Publisher 3DO has announced that it is "evaluating its strategic options" following lower than expected revenues in the first quarter of the year, and has issued a warning notice indicating that workforce cuts may be in store.
Revenues for the three months ended March 31 were around $10 million, significantly lower than was expected (more detailed figures will not be available until the final accounts are published in June). Company chairman and CEO fingered the war in Iraq as the culprit, claiming that it caused a drop in sales - which did not pick up in recent weeks after the fighting ended either.

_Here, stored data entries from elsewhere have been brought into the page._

(** * Reminder due-rule and monitor loop of [ava_voice_ai/api/reminders.py]

    A shallow embedding of [is_reminder_due], of the background task
    [monitor_reminders], of the three monitor endpoints
    ([start_reminder_monitoring], [stop_reminder_monitoring],
    [get_monitoring_status]) and of the seven request handlers
    ([get_reminders], [create_reminder], [update_reminder],
    [delete_reminder], [get_due_reminders], [snooze_reminder],
    [complete_reminder]), followed by the properties of the
    specification that concern them and by further properties of the
    code.

    Conventions of the embedding.
    - Python [int] is unbounded: [Z].
    - Python [str] is [string]; the texts handled here ("HH:MM", weekday
      names) are ASCII, and [int(...)] is modelled on ASCII input (Unicode
      decimal digits and the interpreter's limit on the number of digits
      of a literal are outside the model).
    - [datetime] values are naive (no [tzinfo]), as [datetime.now()]
      returns them.
    - [asyncio.sleep] takes any integer below the range of a float and
      raises [OverflowError] on the others.
    - Effects are explicit: a reader/state/exception monad [M] over an
      environment [Env] (the wall clock, the reminder store, the control
      requests that arrive while the task is suspended) and a state
      [State] (the two module globals, the table of asyncio tasks, and the
      observable trace of log lines, store calls and sleeps). *)

From Stdlib Require Import ZArith List String Ascii Bool Arith Lia.
From Stdlib Require Import DecimalString.
Import ListNotations.

Local Open Scope string_scope.
Local Open Scope list_scope.
Local Open Scope Z_scope.

(* ===================================================================== *)
(** ** Python strings: [str.split(':')] and [int(str)]                    *)
(* ===================================================================== *)

Module PyStr.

Excuses aside, the publisher is now taking measures to cut its spending - which may well involve a reduction in workforce. Under US law, companies planning to reduce their headcount by over 50 staff must warn their workers in advance, and 3DO has issued just such a notice.
In its announcement on the subject, 3DO mentioned that it is considering a variety of options - including raising additional capital, licensing overseas and other publishing rights to its games, and merging with other companies. The problem is, 3DO is already in debt - to its own chairman, no less - and its line-up of titles and assets isn't exactly the most compelling in the industry.
If the financial situation at the company is as drastic as it sounds, a buy-out may well be its best hope, but realistically, who's interested right now? Once upon a time a couple of its sports titles could have attracted Microsoft, but given the recent launch of XSN Sports, even that seems unlikely.